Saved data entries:
......
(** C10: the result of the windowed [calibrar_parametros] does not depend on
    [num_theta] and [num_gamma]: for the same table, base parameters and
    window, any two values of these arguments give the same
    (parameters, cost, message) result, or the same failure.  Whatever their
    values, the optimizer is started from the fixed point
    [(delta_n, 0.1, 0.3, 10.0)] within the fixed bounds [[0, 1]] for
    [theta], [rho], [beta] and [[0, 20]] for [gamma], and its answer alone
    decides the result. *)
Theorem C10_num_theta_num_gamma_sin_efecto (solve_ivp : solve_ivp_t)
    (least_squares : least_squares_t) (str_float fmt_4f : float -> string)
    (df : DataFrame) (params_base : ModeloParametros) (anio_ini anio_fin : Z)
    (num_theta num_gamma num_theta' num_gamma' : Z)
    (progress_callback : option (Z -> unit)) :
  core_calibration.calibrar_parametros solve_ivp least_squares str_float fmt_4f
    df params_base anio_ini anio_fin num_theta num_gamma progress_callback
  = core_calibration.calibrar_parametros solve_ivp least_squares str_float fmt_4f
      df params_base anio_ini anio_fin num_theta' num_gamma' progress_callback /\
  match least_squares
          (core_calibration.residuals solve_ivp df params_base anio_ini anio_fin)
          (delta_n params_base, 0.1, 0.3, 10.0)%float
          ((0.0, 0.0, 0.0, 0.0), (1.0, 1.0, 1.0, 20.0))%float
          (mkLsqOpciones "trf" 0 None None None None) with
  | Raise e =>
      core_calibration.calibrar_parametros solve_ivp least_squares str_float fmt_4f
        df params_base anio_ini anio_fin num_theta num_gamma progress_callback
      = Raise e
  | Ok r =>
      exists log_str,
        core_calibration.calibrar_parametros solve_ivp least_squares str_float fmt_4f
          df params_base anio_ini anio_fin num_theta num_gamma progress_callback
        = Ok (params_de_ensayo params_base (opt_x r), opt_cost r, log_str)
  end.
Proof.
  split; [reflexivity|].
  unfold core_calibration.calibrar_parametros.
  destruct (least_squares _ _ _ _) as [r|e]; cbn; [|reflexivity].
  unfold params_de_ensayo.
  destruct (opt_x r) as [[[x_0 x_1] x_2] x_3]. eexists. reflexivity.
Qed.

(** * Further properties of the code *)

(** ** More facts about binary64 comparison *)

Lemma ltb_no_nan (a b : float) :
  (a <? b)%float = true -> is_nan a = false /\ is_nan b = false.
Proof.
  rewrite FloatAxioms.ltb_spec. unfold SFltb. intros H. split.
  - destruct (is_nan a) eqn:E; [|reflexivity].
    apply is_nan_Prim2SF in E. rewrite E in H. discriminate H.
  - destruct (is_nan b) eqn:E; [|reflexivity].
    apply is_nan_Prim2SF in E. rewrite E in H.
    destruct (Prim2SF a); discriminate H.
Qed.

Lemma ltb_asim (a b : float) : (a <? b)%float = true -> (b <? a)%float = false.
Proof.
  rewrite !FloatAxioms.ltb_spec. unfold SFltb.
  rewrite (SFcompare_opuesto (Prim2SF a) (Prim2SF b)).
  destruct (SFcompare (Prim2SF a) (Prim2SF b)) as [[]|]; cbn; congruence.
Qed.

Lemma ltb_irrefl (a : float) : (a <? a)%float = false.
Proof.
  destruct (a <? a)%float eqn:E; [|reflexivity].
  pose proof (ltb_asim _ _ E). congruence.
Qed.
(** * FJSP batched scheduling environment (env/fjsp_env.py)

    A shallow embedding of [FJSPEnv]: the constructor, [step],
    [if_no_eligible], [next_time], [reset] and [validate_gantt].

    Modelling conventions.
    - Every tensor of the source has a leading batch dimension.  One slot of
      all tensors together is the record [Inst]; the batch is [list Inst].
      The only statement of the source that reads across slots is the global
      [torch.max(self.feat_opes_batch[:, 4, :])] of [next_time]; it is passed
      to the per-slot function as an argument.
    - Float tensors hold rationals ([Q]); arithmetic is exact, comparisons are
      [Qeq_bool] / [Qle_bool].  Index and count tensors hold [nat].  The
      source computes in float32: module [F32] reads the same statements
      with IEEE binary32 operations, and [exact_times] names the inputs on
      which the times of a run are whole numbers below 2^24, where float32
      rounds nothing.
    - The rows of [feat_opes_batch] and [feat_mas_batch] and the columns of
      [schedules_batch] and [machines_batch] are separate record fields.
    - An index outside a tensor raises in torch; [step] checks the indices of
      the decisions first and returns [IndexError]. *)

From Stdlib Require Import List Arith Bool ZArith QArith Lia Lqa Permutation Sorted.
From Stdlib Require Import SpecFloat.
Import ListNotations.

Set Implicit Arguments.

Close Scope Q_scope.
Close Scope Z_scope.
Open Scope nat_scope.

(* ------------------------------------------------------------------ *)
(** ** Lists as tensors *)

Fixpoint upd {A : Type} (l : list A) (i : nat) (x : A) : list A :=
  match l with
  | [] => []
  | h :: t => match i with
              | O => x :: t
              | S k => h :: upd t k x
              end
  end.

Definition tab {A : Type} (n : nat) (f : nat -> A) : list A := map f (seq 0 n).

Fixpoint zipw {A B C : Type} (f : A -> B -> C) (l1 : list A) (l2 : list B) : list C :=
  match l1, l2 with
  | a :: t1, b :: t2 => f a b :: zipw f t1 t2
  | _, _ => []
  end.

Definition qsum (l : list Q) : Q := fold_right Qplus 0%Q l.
......
▶ **Prompt**
Copy every record above verbatim and in full.

▶ **Task response**
(** C10: the result of the windowed [calibrar_parametros] does not depend on
    [num_theta] and [num_gamma]: for the same table, base parameters and
    window, any two values of these arguments give the same
    (parameters, cost, message) result, or the same failure.  Whatever their
    values, the optimizer is started from the fixed point
    [(delta_n, 0.1, 0.3, 10.0)] within the fixed bounds [[0, 1]] for
    [theta], [rho], [beta] and [[0, 20]] for [gamma], and its answer alone
    decides the result. *)
Theorem C10_num_theta_num_gamma_sin_efecto (solve_ivp : solve_ivp_t)
    (least_squares : least_squares_t) (str_float fmt_4f : float -> string)
    (df : DataFrame) (params_base : ModeloParametros) (anio_ini anio_fin : Z)
    (num_theta num_gamma num_theta' num_gamma' : Z)
    (progress_callback : option (Z -> unit)) :
  core_calibration.calibrar_parametros solve_ivp least_squares str_float fmt_4f
    df params_base anio_ini anio_fin num_theta num_gamma progress_callback
  = core_calibration.calibrar_parametros solve_ivp least_squares str_float fmt_4f
      df params_base anio_ini anio_fin num_theta' num_gamma' progress_callback /\
  match least_squares
          (core_calibration.residuals solve_ivp df params_base anio_ini anio_fin)
          (delta_n params_base, 0.1, 0.3, 10.0)%float
          ((0.0, 0.0, 0.0, 0.0), (1.0, 1.0, 1.0, 20.0))%float
          (mkLsqOpciones "trf" 0 None None None None) with
  | Raise e =>
      core_calibration.calibrar_parametros solve_ivp least_squares str_float fmt_4f
        df params_base anio_ini anio_fin num_theta num_gamma progress_callback
      = Raise e
  | Ok r =>
      exists log_str,
        core_calibration.calibrar_parametros solve_ivp least_squares str_float fmt_4f
          df params_base anio_ini anio_fin num_theta num_gamma progress_callback
        = Ok (params_de_ensayo params_base (opt_x r), opt_cost r, log_str)
  end.
Proof.
  split; [reflexivity|].
  unfold core_calibration.calibrar_parametros.
  destruct (least_squares _ _ _ _) as [r|e]; cbn; [|reflexivity].
  unfold params_de_ensayo.
  destruct (opt_x r) as [[[x_0 x_1] x_2] x_3]. eexists. reflexivity.
Qed.

(** * Further properties of the code *)

(** ** More facts about binary64 comparison *)

Lemma ltb_no_nan (a b : float) :
  (a <? b)%float = true -> is_nan a = false /\ is_nan b = false.
Proof.
  rewrite FloatAxioms.ltb_spec. unfold SFltb. intros H. split.
  - destruct (is_nan a) eqn:E; [|reflexivity].
    apply is_nan_Prim2SF in E. rewrite E in H. discriminate H.
  - destruct (is_nan b) eqn:E; [|reflexivity].
    apply is_nan_Prim2SF in E. rewrite E in H.
    destruct (Prim2SF a); discriminate H.
Qed.

Lemma ltb_asim (a b : float) : (a <? b)%float = true -> (b <? a)%float = false.
Proof.
  rewrite !FloatAxioms.ltb_spec. unfold SFltb.
  rewrite (SFcompare_opuesto (Prim2SF a) (Prim2SF b)).
  destruct (SFcompare (Prim2SF a) (Prim2SF b)) as [[]|]; cbn; congruence.
Qed.

Lemma ltb_irrefl (a : float) : (a <? a)%float = false.
Proof.
  destruct (a <? a)%float eqn:E; [|reflexivity].
  pose proof (ltb_asim _ _ E). congruence.
Qed.
(** * FJSP batched scheduling environment (env/fjsp_env.py)

    A shallow embedding of [FJSPEnv]: the constructor, [step],
    [if_no_eligible], [next_time], [reset] and [validate_gantt].

    Modelling conventions.
    - Every tensor of the source has a leading batch dimension.  One slot of
      all tensors together is the record [Inst]; the batch is [list Inst].
      The only statement of the source that reads across slots is the global
      [torch.max(self.feat_opes_batch[:, 4, :])] of [next_time]; it is passed
      to the per-slot function as an argument.
    - Float tensors hold rationals ([Q]); arithmetic is exact, comparisons are
      [Qeq_bool] / [Qle_bool].  Index and count tensors hold [nat].  The
      source computes in float32: module [F32] reads the same statements
      with IEEE binary32 operations, and [exact_times] names the inputs on
      which the times of a run are whole numbers below 2^24, where float32
      rounds nothing.
    - The rows of [feat_opes_batch] and [feat_mas_batch] and the columns of
      [schedules_batch] and [machines_batch] are separate record fields.
    - An index outside a tensor raises in torch; [step] checks the indices of
      the decisions first and returns [IndexError]. *)

From Stdlib Require Import List Arith Bool ZArith QArith Lia Lqa Permutation Sorted.
From Stdlib Require Import SpecFloat.
Import ListNotations.

Set Implicit Arguments.

Close Scope Q_scope.
Close Scope Z_scope.
Open Scope nat_scope.

(* ------------------------------------------------------------------ *)
(** ** Lists as tensors *)

Fixpoint upd {A : Type} (l : list A) (i : nat) (x : A) : list A :=
  match l with
  | [] => []
  | h :: t => match i with
              | O => x :: t
              | S k => h :: upd t k x
              end
  end.

Definition tab {A : Type} (n : nat) (f : nat -> A) : list A := map f (seq 0 n).

Fixpoint zipw {A B C : Type} (f : A -> B -> C) (l1 : list A) (l2 : list B) : list C :=
  match l1, l2 with
  | a :: t1, b :: t2 => f a b :: zipw f t1 t2
  | _, _ => []
  end.

Definition qsum (l : list Q) : Q := fold_right Qplus 0%Q l.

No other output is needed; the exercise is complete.